Building approvals data for January 2017 was released earlier today by the Australian Bureau of Statistics.  According to the release there were 17,412 dwellings approved for construction over the month which was 1.8% higher over the month but -12.0% lower year-on-year.  In January 2017, the 17,412 dwellings approved for construction was 19.1% lower than its peak of 21,519 approvals in October 2015.  Despite approvals being substantially lower than their recent peak, they remain high in a historical context.

In January there were 8,989 houses approved for construction and 8,422 units approved.  Over recent months it has been the unit segment which has been dragging approvals lower however, in January the 8,989 houses approved for construction was the lowest number of house approvals since October 2013.  In January, house approvals fell by -2.2% while unit approvals rose by 6.6% and year-on-year house approvals are -8.7% lower and unit approvals are -15.4% lower.  It has now been five months since there has been more units approved for construction than houses highlighting the substantial recent slowdown in unit approvals.

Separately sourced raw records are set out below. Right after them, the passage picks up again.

Lemma print_pieces_run ts d w :
  Forall (fun x => x <> []) ts -> zlen (d ++ concat ts) <= INT_MAX ->
  print_pieces ts (xml_after buf rem d) w = Ok (inl (xml_after buf rem (d ++ concat ts)), w).
Proof.
  intros H. revert d. induction H as [|t ts Ht _ IH]; intros d Hz; cbn [print_pieces concat]; [by rewrite app_nil_r|].
  cbn [concat] in Hz. rewrite app_assoc in Hz |- *. pose proof (zlen_nonneg (concat ts)). rewrite zlen_app in Hz.
  pose proof (zlen_nonneg d). pose proof (zlen_nonneg t). pose proof (zlen_app d t) as Hdt.
  assert (snprintf (x_buf (xml_after buf rem d)) (x_offset (xml_after buf rem d)) (x_rem (xml_after buf rem d)) t w
          = Ok ((zlen t, wrote buf 0 rem (d ++ t)), w)) as Hs.
  { unfold xml_after. cbn [x_buf x_offset x_rem]. rewrite snprintf_run; [|rewrite ?zlen_wrote; lia..].
    rewrite <- wrote_app, (wrote_put _ _ _ t) by (done || lia). done. }
  unfold bind. rewrite Hs, (proj2 (Z.ltb_ge (zlen t) 0)) by lia.
  rewrite <- IH by (rewrite zlen_app; lia). f_equal. unfold SNPRINTF_FAILURE, xml_after, INT_MAX in *.
  cbn [x_buf x_rem x_offset x_len]. rewrite Hdt, (sint_small 32 (zlen d + zlen t)) by lia.
  destruct (Z.ltb_spec (rem - Z.min (zlen d) rem) (zlen t)).
  - rewrite (sint_small 32 (rem - _)) by lia. rewrite wrap_small, sint_small by lia. f_equal; lia.
  - rewrite wrap_small, sint_small by lia. f_equal; lia.
Qed.

Lemma run_steps_run ps ts d w :
  Forall2 (yields w) ps ts -> zlen (d ++ concat ts) <= INT_MAX ->
  run_steps ps (xml_after buf rem d) w = Ok (inl (xml_after buf rem (d ++ concat ts)), w).
Proof.
  intros H. revert d. induction H as [|p t ps ts (l & Hp & <- & Hl) _ IH]; intros d Hz; cbn [run_steps concat].
  { by rewrite app_nil_r. }
  cbn [concat] in Hz. rewrite app_assoc in Hz |- *. pose proof (zlen_nonneg (concat ts)).
  unfold bind at 1. rewrite Hp. unfold bind at 1.
  rewrite print_pieces_run; [|done|rewrite zlen_app in Hz; lia]. by rewrite IH.
Qed.
End Printing.

(** C29: on a packet whose attributes have the sizes that their types have, nfq_snprintf_xml
    prints the XML text of the packet: it reads inside of the attributes, and leaves what one
    snprintf of the whole text would leave, cut to the buffer and terminated, with the length of
    the whole text as result. *)
Theorem nfq_snprintf_xml_text now buf rem tb flags w :
  let t := xml_text now (w_mem w) tb flags in
  packet_ok (w_mem w) tb -> (flag_on flags NFQ_XML_TIME = true -> now <> None) ->
  0 <= rem <= INT_MAX -> rem <= zlen buf -> zlen t <= INT_MAX ->
  nfq_snprintf_xml now buf rem tb flags w = Ok ((zlen t, put_text buf 0 rem t), w).
Proof.
  intros t Hok Hn Hr Hb Hz. unfold nfq_snprintf_xml, bind.
  replace (mk_xml buf rem 0 0) with (xml_after buf rem [])
    by (unfold xml_after; change (zlen (@nil Z)) with 0; rewrite Z.min_l, Z.sub_0_r by lia; done).
  rewrite (run_steps_run buf rem Hr Hb _ _ [] w (xml_steps_yield w tb Hok now flags Hn)) by done. cbn [app].
  change (concat _) with t. done.
Qed.

(** * Faults *)

(** The length of the hardware address is taken from the packet: one that says more than
    eight bytes makes nfq_snprintf_xml read after the array. *)
Definition hw_world (len : Z) : world :=
  mk_world (le_enc 2 11 ++ le_enc 2 1 ++ [0; 0; 0; 1; 8; 0; 3; 0] ++
            le_enc 2 16 ++ le_enc 2 9 ++ [0; len; 0; 0; 1; 2; 3; 4; 5; 6; 7; 8] ++ [9; 9; 9; 9]) 0 [].
Definition hw_table : nfq_data := Some 0 :: replicate 7 None ++ Some 12 :: replicate 9 None.

Lemma xml_hw_overread : nfq_snprintf_xml None (replicate 200 0) 200 hw_table NFQ_XML_HW (hw_world 9) = Ub.
Proof. by vm_compute. Qed.

(** The readers do not compare the length of an attribute with the size of what they
    read: a short one at the end of the buffer is read after its end. *)
Lemma nfmark_overread :
  nfq_get_nfmark (replicate 2 None ++ Some 0 :: replicate 15 None) (mk_world (le_enc 2 5 ++ le_enc 2 3 ++ [1]) 0 []) = Ub.
Proof. by vm_compute. Qed.

Lemma hw_table_fields attr a :
  fld hw_table attr = Some a -> attr <= 1 /\ a = 0 \/ attr = NFQA_HWADDR /\ a = 12.
Proof.
  unfold fld. intros H. destruct (Z.to_nat (attr - 1)) as [|n] eqn:E; [cbn in H; simplify_eq; lia|].
  do 7 (destruct n as [|n]; [done|]). destruct n as [|n]; [cbn in H; simplify_eq; unfold NFQA_HWADDR; lia|].
  by do 10 (destruct n as [|n]; [done|]).
Qed.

Data on the types of units being approved, which is not seasonally adjusted, shows that over recent months there has been a substantial pull-back in high-rise and townhouse approvals.  High-rise approvals (defined as anything four storeys or larger) peaked at 8,569 approvals in July 2016 and the 4,721 approvals in January was -44.9% lower than volumes at the peak.  In January 2017, 24.4% of unit approvals were for townhouses, 6.0% were for low-rise units and 69.6% were for high-rise units.

Looking at approvals across the capital cities we have used a rolling three month average to smooth out some of the monthly volatility in approvals.  The trend is pretty clear that house approvals are trending lower, particularly so across the larger capital cities.  Compared to volumes a year ago, approvals are lower in: Sydney (-6.6%), Brisbane (-3.8%), Adelaide (-2.7%), Perth (-16.8%) and Darwin (-28.7%) and they are higher in Melbourne (+6.4%), Hobart (+23.2%) and Canberra (+8.4%).

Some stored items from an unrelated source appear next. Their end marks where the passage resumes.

Lemma with_config_keeps fuel h size q attrs s w r h' s' w' :
  nfq_ok h -> with_queue h q s (fun n => send_config os fuel h size (qh_id n) attrs s) w = Ok ((r, h', s'), w') ->
  nfq_ok h' /\ nq_self h' = nq_self h /\ same_handles s s'.
Proof. intros Hh H. unfold with_queue in H. run_in H; simplify_eq. by eapply send_config_keeps. Qed.

Lemma history_holds h s l : history h s l -> holds h s l.
Proof.
  induction 1; match goal with IH : holds _ _ _ |- _ => pose proof (ho_nfq _ _ _ IH) as Hn | _ => idtac end.
  - by eapply nfq_open_holds.
  - match goal with H' : nfq_create_queue _ _ _ _ _ _ _ _ = _ |- _ => eapply create_holds in H'; [|done] end.
    by destruct r as [q|]; [destruct_and!|].
  - by eapply destroy_holds.
  - match goal with H' : nfq_bind_pf _ _ _ _ _ _ = _ |- _ => apply cfg_msg_keeps in H' as (? & ? & ?); [|done] end.
    by eapply holds_same.
  - match goal with H' : nfq_unbind_pf _ _ _ _ _ _ = _ |- _ => apply cfg_msg_keeps in H' as (? & ? & ?); [|done] end.
    by eapply holds_same.
  - match goal with H' : nfq_set_mode _ _ _ _ _ _ _ _ = _ |- _ => apply with_config_keeps in H' as (? & ? & ?); [|done] end.
    by eapply holds_same.
  - match goal with H' : nfq_set_queue_flags _ _ _ _ _ _ _ _ = _ |- _ => apply with_config_keeps in H' as (? & ? & ?); [|done] end.
    by eapply holds_same.
  - match goal with H' : nfq_set_queue_maxlen _ _ _ _ _ _ _ = _ |- _ => apply with_config_keeps in H' as (? & ? & ?); [|done] end.
    by eapply holds_same.
  - match goal with H' : __set_verdict _ _ _ _ _ _ _ _ _ _ _ _ = _ |- _ => apply verdict_keeps in H' as (? & ? & ?); [|done] end.
    by eapply holds_same.
  - match goal with H' : nfq_handle_packet _ _ _ _ _ = _ |- _ => apply handle_packet_keeps in H'; [|done] end.
    by eapply holds_same.
Qed.

(** C27: in every history of a queue handle, the linked list that the handle keeps is the list of
    the queues that were created and not destroyed since, the last one first; their numbers are
    different, and find_qh returns the queue with a number, or NULL when there is none. *)
Theorem nfq_queues_refine h s l :
  history h s l ->
  queues s (nq_self h) l /\ NoDup (map e_id l) /\
  forall id w, (forall q v, (q, v) ∈ l -> e_id (q, v) = id -> find_qh (nq_self h) id s w = Ok (Some q, w)) /\
               (id ∉ map e_id l -> find_qh (nq_self h) id s w = Ok (None, w)).
Proof.
  intros [_ Hl Hi _]%history_holds. split; [done|]. split; [done|]. intros id w. rewrite (find_qh_run _ _ l) by done. split.
  - intros q v Hin Hid. by rewrite (find_id_in id l q v).
  - intros Hn. by rewrite (proj2 (find_id_none id l)).
Qed.

(** ** Packets *)

(** The callback of the handle on a packet for a queue number. *)
Lemma rcv_pkt_run h s l nlh tb w :
  holds h s l -> 0 <= nlh -> nlh + 20 <= zlen (w_mem w) ->
  let id := ntohs (rd 2 (nlh + 18) (w_mem w)) in
  (forall q cb data, (q, (nq_self h, id, Some cb, data)) ∈ l ->
     __nfq_rcv_pkt client nlh tb (nq_self h) s w = client cb q (nlh + 16) tb data s w) /\
  (id ∉ map e_id l -> __nfq_rcv_pkt client nlh tb (nq_self h) s w = Ok ((- ENODEV, s), w)).
Proof.
  intros [_ Hl Hi _] ? ? id.
  assert (__nfq_rcv_pkt client nlh tb (nq_self h) s w =
            match find_id id l with
            | None => Ok ((- ENODEV, s), w)
            | Some q => (let! n := get_queue q s in
                         match qh_cb n with
                         | None => ret (- ENODEV, s)
                         | Some cb => client cb q (nlh + 16) tb (qh_data n) s
                         end) w
            end) as ->.
  { unfold __nfq_rcv_pkt, load16. change (NLMSG_DATA nlh) with (nlh + 16). cbn zeta.
    replace (nlh + 16 + 2) with (nlh + 18) by lia. unfold bind at 1. rewrite load_ok by lia. fold id.
    unfold bind at 1. rewrite (find_qh_run _ _ l) by done. by destruct (find_id id l). }
  split.
  - intros q cb data Hin. rewrite (find_id_in id l q (nq_self h, id, Some cb, data)) by done.
    destruct Hl as (p & _ & Hc & _). destruct (chain_elem _ _ _ _ _ Hc Hin) as (n & Hn & [= _ _ E1 E2]).
    unfold bind, get_queue. rewrite Hn. unfold ret. by rewrite E1, E2.
  - intros Hn. by rewrite (proj2 (find_id_none id l)).
Qed.

(** A message of the queue subsystem reaches that callback. *)
Lemma queue_msg_run h s nlh len w :
  let m := w_mem w in let l := rd 4 nlh m in
  nfq_ok h -> 0 <= nlh -> 20 <= l -> rd 2 (nlh + 4) m = NFNL_SUBSYS_QUEUE * 256 + NFQNL_MSG_PACKET ->
  attr_room m (nlh + 20) (l - 20) ->
  __nfnl_handle_msg (nq_nfnlh h) nlh len s w
  = __nfq_rcv_pkt client nlh (tb_spec m NFQA_MAX (nfattrs m (nlh + 20) (l - 20))) (nq_self h) s w.
Proof.
  intros m l [_ (ss & cbs & Hss & _ & Hn & Hcbs & Hcb) _] ? Hl Ht Hroom. pose proof Hroom as [? ? ? _].
  unfold __nfnl_handle_msg, nlmsg_type, nlmsg_len, load16, load32.
  unfold bind at 1. rewrite load_ok by (fold m; lia). fold m. rewrite Ht. cbn zeta.
  change (NFNL_SUBSYS_ID _) with NFNL_SUBSYS_QUEUE. change (NFNL_MSG_TYPE _) with NFQNL_MSG_PACKET.
  change (NFNL_MAX_SUBSYS <? NFNL_SUBSYS_QUEUE) with false. cbn iota.
  unfold bind at 1, get_subsys. rewrite Hss. unfold ret at 1. unfold bind at 1. rewrite load_ok by (fold m; lia).
  fold m l. change (NLMSG_LENGTH (NLMSG_ALIGN sizeof_nfgenmsg)) with 20. rewrite (proj2 (Z.ltb_ge l 20)) by lia.
  rewrite Hn. change (NFQNL_MSG_MAX <=? NFQNL_MSG_PACKET) with false. cbn iota.
  unfold bind at 1, get_cb. rewrite Hcbs, Hcb. unfold ret at 1. cbn [cb_attr_count cb_call cb_data].
  change (negb (NFQA_MAX =? 0)) with true. cbn iota. unfold bind at 1.
  rewrite (check_attributes_table (nq_nfnlh h) nlh ss (mk_callback (Some (__nfq_rcv_pkt client)) (nq_self h) NFQA_MAX)); try done.
  all: fold m; rewrite ?Ht; cbn [ss_cb_count]; rewrite ?Hn; try done.
  change (NFNL_MSG_TYPE _) with NFQNL_MSG_PACKET. unfold get_cb. by rewrite Hcbs, Hcb.
Qed.

(** C28: once queues were created, a packet message is handed to the function of the queue with its
    number, with the address of its header, a table of the last attribute of each type and the
    data of the queue, and nfq_handle_packet reports its failure; a packet for another number is
    an error. *)
Theorem nfq_packet_delivered h s l buf len w :
  let m := w_mem w in
  let id := ntohs (rd 2 (buf + 18) m) in
  let tb := tb_spec m NFQA_MAX (nfattrs m (buf + 20) (len - 20)) in
  history h s l -> 0 <= buf -> 20 <= len -> rd 4 buf m = len ->
  rd 2 (buf + 4) m = NFNL_SUBSYS_QUEUE * 256 + NFQNL_MSG_PACKET -> attr_room m (buf + 20) (len - 20) ->
  (forall q cb data, (q, (nq_self h, id, Some cb, data)) ∈ l ->
     nfq_handle_packet h buf len s w =
       (let! (r, s) := client cb q (buf + 16) tb data s in ret (if r <? 0 then -1 else 0, s)) w) /\
  (id ∉ map e_id l -> nfq_handle_packet h buf len s w = Ok ((-1, s), w)).
Proof.
  intros m id tb Hh%history_holds ? ? Hlen Ht Hroom. pose proof Hroom as [? ? ? _].
  assert (nfq_handle_packet h buf len s w =
            (let! (r, s) := __nfq_rcv_pkt client buf tb (nq_self h) s in ret (if r <? 0 then -1 else 0, s)) w) as Hrun.
  { unfold nfq_handle_packet, nfnl_handle_packet. replace (loop_fuel len) with (Datatypes.S (Datatypes.S (Z.to_nat (len - 1)))) by (unfold loop_fuel; lia).
    cbn [handle_packet_loop]. change (NLMSG_SPACE 0) with 16. change sizeof_nlmsghdr with 16.
    rewrite (wrap_small 32 len) by lia. rewrite (proj2 (Z.leb_le 16 len)) by lia. cbn zeta.
    unfold nlmsg_len, load32. unfold bind at 1. rewrite load_ok by (fold m; lia). fold m. rewrite Hlen.
    rewrite (proj2 (Z.ltb_ge len 16)), (proj2 (Z.ltb_ge len len)), NLMSG_ALIGN_align4 by lia. cbn [orb].
    pose proof (align4_spec len). replace (if len <? align4 len then len else align4 len) with len
      by (destruct (Z.ltb_spec len (align4 len)); lia).
    unfold bind at 1. rewrite (queue_msg_run h s buf (sint 32 len) w); [|by apply Hh|done|fold m; lia|done|fold m; by rewrite Hlen].
    fold m. rewrite Hlen. fold tb. unfold bind. destruct (__nfq_rcv_pkt _ _ _ _ _ _) as [[[r s1] w1]| | |]; try done.
    replace (len - len) with 0 by lia. by destruct (r <? 0). }
  destruct (rcv_pkt_run h s l buf tb w) as [Hf Hn]; [done|done|fold m; lia|]. fold m id in Hf, Hn.
  rewrite Hrun. unfold bind. split.
  - intros q cb data Hin. by rewrite (Hf q cb data Hin).
  - intros Hid. by rewrite (Hn Hid).
Qed.
End History.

Capital city unit approvals data shows an even greater downturn in approvals over recent months across the major capital cities.  The above charts show that unit approvals are much lower than their previous peaks across all capital cities however, approvals are higher than they were a year ago in: Melbourne (+32.2%), Perth (+13.4%), Hobart (+19.6%) and Canberra (+110.2%).  Brisbane has seen the most substantial decline in unit approvals over the past year (-71.7%) with approvals also lower in Sydney (-10.2%), Adelaide (-17.2%) and Darwin (-53.6%).

While the housing construction boom over the past few years has greatly helped the national economy as mining investment has slowed it seems clear that the housing construction cycle has passed its peak.  There remains many new dwellings under construction and with a heightened level of unit under construction that will continue to provide stimulus however, it appears as if dwelling commencements are likely to slow from here given fewer approvals.  The slowdown has come on the back of concerns of a unit oversupply in certain markets, a substantial increase in the cost of development sites and tighter lending policies being implemented both in terms of lending to the developers to construct these dwellings and purchasers of these new dwellings.

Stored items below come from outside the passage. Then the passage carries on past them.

(* ===== verification/CJsonParse.v ===== *)
(** Safety of the parser of cjson.c: on every text it returns, reads only the text,
    writes only inside of the strings it allocates, and what it returns is a
    well-formed item that is nested no deeper than the limit. *)
From S2P Require Import Prelude CMonad MnlAttr CDouble CText CDoubleProps CJson.

(** * Well-formed buffers and items *)

(** The text ends in a zero byte and the position is in it. *)
Record pb_ok (b : parse_buffer) : Prop := {
  po_length : pb_length b <= zlen (pb_content b);
  po_end : pb_content b !! Z.to_nat (pb_length b - 1) = Some 0;
  po_offset : 0 <= pb_offset b < pb_length b
}.

(** The same text and depth, further on. *)
Record pb_next (b b' : parse_buffer) : Prop := {
  pn_content : pb_content b' = pb_content b;
  pn_length : pb_length b' = pb_length b;
  pn_depth : pb_depth b' = pb_depth b;
  pn_offset : pb_offset b <= pb_offset b'
}.

(** A position in the text of [b], on success and failure alike. *)
Record pb_in (b b' : parse_buffer) : Prop := {
  pi_content : pb_content b' = pb_content b;
  pi_length : pb_length b' = pb_length b;
  pi_offset : 0 <= pb_offset b' <= pb_length b
}.

Definition value_type (t : Z) : Prop :=
  t = cJSON_NULL \/ t = cJSON_False \/ t = cJSON_True \/ t = cJSON_Number \/
  t = cJSON_String \/ t = cJSON_Array \/ t = cJSON_Object.

(** An item nested at most [n] deep. *)
Fixpoint wf_item (n : nat) (i : cJSON) : Prop :=
  match n with
  | O => False
  | S n =>
      value_type (cj_type i) /\
      (cj_type i = cJSON_String <-> is_Some (cj_valuestring i)) /\
      double_ok (cj_valuedouble i) /\ INT_MIN <= cj_valueint i <= INT_MAX /\
      (cj_type i = cJSON_Object -> Forall (fun c => is_Some (cj_string c)) (cj_child i)) /\
      match cj_child i with
      | [] => True
      | l => (cj_type i = cJSON_Array \/ cj_type i = cJSON_Object) /\ Forall (wf_item n) l
      end
  end.

(** An item whose value is still to be parsed. *)
Definition fresh (i : cJSON) : Prop := exists t s, i = mk_cJSON t None 0 (dzero false) s [].

(** * Reading *)

Lemma wp_char_at (E : Prop) content o Q w :
  0 <= o < zlen content -> (forall c, content !! Z.to_nat o = Some c -> Q c w) ->
  wp E (char_at content o) Q w.
Proof.
  intros Ho HQ. unfold char_at. rewrite (proj2 (Z.leb_le 0 o)) by lia.
  destruct (lookup_lt_is_Some_2 content (Z.to_nat o)) as [c Hc]; [unfold zlen in *; lia|].
  rewrite Hc. apply wp_ret. by apply HQ.
Qed.

(** The text [s] is at offset [o]. *)
Definition matches (content : list Z) (o : Z) (s : list Z) : Prop :=
  forall j c, s !! j = Some c -> content !! (Z.to_nat o + j)%nat = Some c.

Lemma wp_strncmp E content o s (Q : bool -> world -> Prop) w :
  0 <= o -> o + zlen s <= zlen content -> (matches content o s -> Q true w) -> Q false w ->
  wp E (strncmp_eq content o s) Q w.
Proof.
  revert o. induction s as [|c s IH]; intros o Ho Hl HT HF; cbn [strncmp_eq]; [by apply wp_ret, HT|].
  assert (zlen (c :: s) = 1 + zlen s) as Hz by zl. pose proof (zlen_nonneg s).
  apply wp_bind, wp_char_at; [lia|]. intros x Hx. destruct (Z.eqb_spec x c) as [->|]; [|by apply wp_ret].
  apply IH; [lia|lia| |done]. intros Hm. apply HT. intros [|j] c' Hj.
  - cbn in Hj. rewrite Nat.add_0_r. congruence.
  - replace (Z.to_nat o + S j)%nat with (Z.to_nat (o + 1) + j)%nat by lia. by apply Hm.
Qed.

Section Buffer.
Context (E : Prop).

Lemma wp_at b Q w :
  pb_ok b -> (forall c, pb_content b !! Z.to_nat (pb_offset b) = Some c -> Q c w) ->
  wp E (buffer_at_offset b 0) Q w.
Proof.
  intros [Hl _ Ho] HQ. unfold buffer_at_offset. rewrite Z.add_0_r. apply wp_char_at; [lia|done].
Qed.

Lemma wp_at_char b c Q w :
  pb_ok b -> (pb_content b !! Z.to_nat (pb_offset b) = Some c -> Q true w) -> Q false w ->
  wp E (at_char b c) Q w.
Proof.
  intros Hb Ht Hf. unfold at_char. case_match; [|by apply wp_ret]. apply wp_bind, wp_at; [done|].
  intros x Hx. apply wp_ret. destruct (Z.eqb_spec x c) as [->|]; auto.
Qed.

(** A character other than the terminator is followed by another one. *)
Lemma advance_ok b c n :
  pb_ok b -> pb_content b !! Z.to_nat (pb_offset b) = Some c -> c <> 0 -> n = 1 -> pb_ok (advance n b).
Proof.
  intros [Hl He Ho] Hc Hc0 ->. split; [done|done|]. cbn. destruct (Z.eq_dec (pb_offset b) (pb_length b - 1)) as [E'|];
    [|lia]. rewrite E' in Hc. congruence.
Qed.

Lemma next_refl b : pb_next b b.
Proof. by split. Qed.

Lemma next_trans b1 b2 b3 : pb_next b1 b2 -> pb_next b2 b3 -> pb_next b1 b3.
Proof. intros [] []. split; [congruence..|lia]. Qed.

Lemma next_advance b n : 0 <= n -> pb_next b (advance n b).
Proof. intros. split; try done. cbn. lia. Qed.

Lemma next_in b b' : pb_next b b' -> pb_ok b' -> pb_in b b'.
Proof. intros [Hc Hl _ _] [_ _ Ho]. split; [done..|]. rewrite <- Hl. lia. Qed.

Lemma in_trans b1 b2 b3 : pb_in b1 b2 -> pb_in b2 b3 -> pb_in b1 b3.
Proof. intros [] []. split; [congruence..|lia]. Qed.

Lemma wp_skip_loop fuel b Q w :
  pb_length b <= zlen (pb_content b) -> 0 <= pb_offset b <= pb_length b ->
  (Z.to_nat (pb_length b - pb_offset b) < fuel)%nat ->
  (forall b', pb_next b b' -> pb_offset b' <= pb_length b -> Q b' w) -> wp E (skip_loop fuel b) Q w.
Proof.
  revert b. induction fuel as [|fuel IH]; intros b Hl Ho Hf HQ; [lia|]. cbn [skip_loop].
  unfold can_access_at_index. rewrite Z.add_0_r. destruct (Z.ltb_spec (pb_offset b) (pb_length b)).
  - apply wp_bind. unfold buffer_at_offset. rewrite Z.add_0_r. apply wp_char_at; [lia|]. intros c _.
    destruct (c <=? 32).
    + apply IH; cbn; [lia..|]. intros b' Hb' Hle. apply HQ; [|done].
      eapply next_trans; [|exact Hb']. by apply next_advance.
    + apply wp_ret, HQ; [apply next_refl|lia].
  - apply wp_ret, HQ; [apply next_refl|lia].
Qed.

Lemma wp_skip b Q w :
  pb_ok b -> (forall b', pb_ok b' -> pb_next b b' -> Q b' w) -> wp E (buffer_skip_whitespace b) Q w.
Proof.
  intros [Hl He Ho] HQ. unfold buffer_skip_whitespace. apply wp_bind, wp_skip_loop; [done|lia|unfold text_fuel; lia|].
  intros b' [Hc Hl' Hd Hn] Hle. apply wp_ret. destruct (Z.eqb_spec (pb_offset b') (pb_length b')).
  - apply HQ; [|split; cbn; [done..|lia]]. split; cbn; rewrite ?Hc, ?Hl'; [done..|lia].
  - apply HQ; [|by split]. split; rewrite ?Hc, ?Hl'; [done..|lia].
Qed.

(** Skipping after a character of the text. *)
Lemma wp_skip_after b c Q w :
  pb_ok b -> pb_content b !! Z.to_nat (pb_offset b) = Some c -> c <> 0 ->
  (forall b', pb_ok b' -> pb_next b b' -> pb_offset b < pb_offset b' -> Q b' w) ->
  wp E (buffer_skip_whitespace (advance 1 b)) Q w.
Proof.
  intros Hb Hc Hc0 HQ. apply wp_skip; [by eapply advance_ok|]. intros b' Hb' Hn. apply HQ; [done| |].
  - eapply next_trans; [|exact Hn]. by apply next_advance.
  - destruct Hn as [_ _ _ Hn]. cbn in Hn. lia.
Qed.
End Buffer.

(** * Numbers *)

Lemma dtrunc_range d :
  is_finite d = true -> double_ok d -> dge d INT_MAX = false -> dle d INT_MIN = false ->
  INT_MIN <= dtrunc d <= INT_MAX.
Proof.
  destruct d as [| |s m e]; [done..|]. intros _ [Hm _]. cbn [dge dle dtrunc].
  pose proof (p2_pos (- e)) as Hp. pose proof (p2_pos e). set (a := p2 e) in *. set (b := p2 (- e)) in *.
  intros H1%Z.leb_gt H2%Z.leb_gt. pose proof (Z.mul_div_le (m * a) b Hp). pose proof (Z.mul_succ_div_gt (m * a) b Hp).
  assert (0 <= m * a / b) by (apply Z.div_pos; nia). unfold INT_MAX, INT_MIN, signed in *.
  set (q := m * a / b) in *. destruct s; nia.
Qed.

Lemma wp_to_valueint E d (Q : Z -> world -> Prop) w :
  double_ok d -> d <> DNan -> (forall n, INT_MIN <= n <= INT_MAX -> Q n w) -> wp E (to_valueint d) Q w.
Proof.
  intros Hok Hnan HQ. unfold to_valueint.
  destruct (dge d INT_MAX) eqn:H1; [apply wp_ret, HQ; done|].
  destruct (dle d INT_MIN) eqn:H2; [apply wp_ret, HQ; done|].
  destruct d as [|[]|s m e]; [done..|]. apply wp_ret, HQ. by apply dtrunc_range.
Qed.

Lemma make_double_not_nan s n d : make_double s n d <> DNan.
Proof. unfold make_double. repeat case_match; done. Qed.

Lemma strtod_not_nan l : fst (strtod l) <> DNan.
Proof.
  unfold strtod, decimal. repeat case_match; try done; apply make_double_not_nan.
Qed.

From a broader economic standpoint, if the slowdown in housing construction does continue the economy will need some other sector to pick-up the slack.  As mining investment faded housing construction picked up with housing construction looking set to fade we wonder what sector will pick-up next.  Most likely there will be more reliance on investment in transport related infrastructure, as well as higher consumption from both the private and public sector which will hopefully be fuelled by an extended period of low interest rates.  With commodity prices continuing to trend higher, the economy should continue to see the benefits of high values commodity exports as well.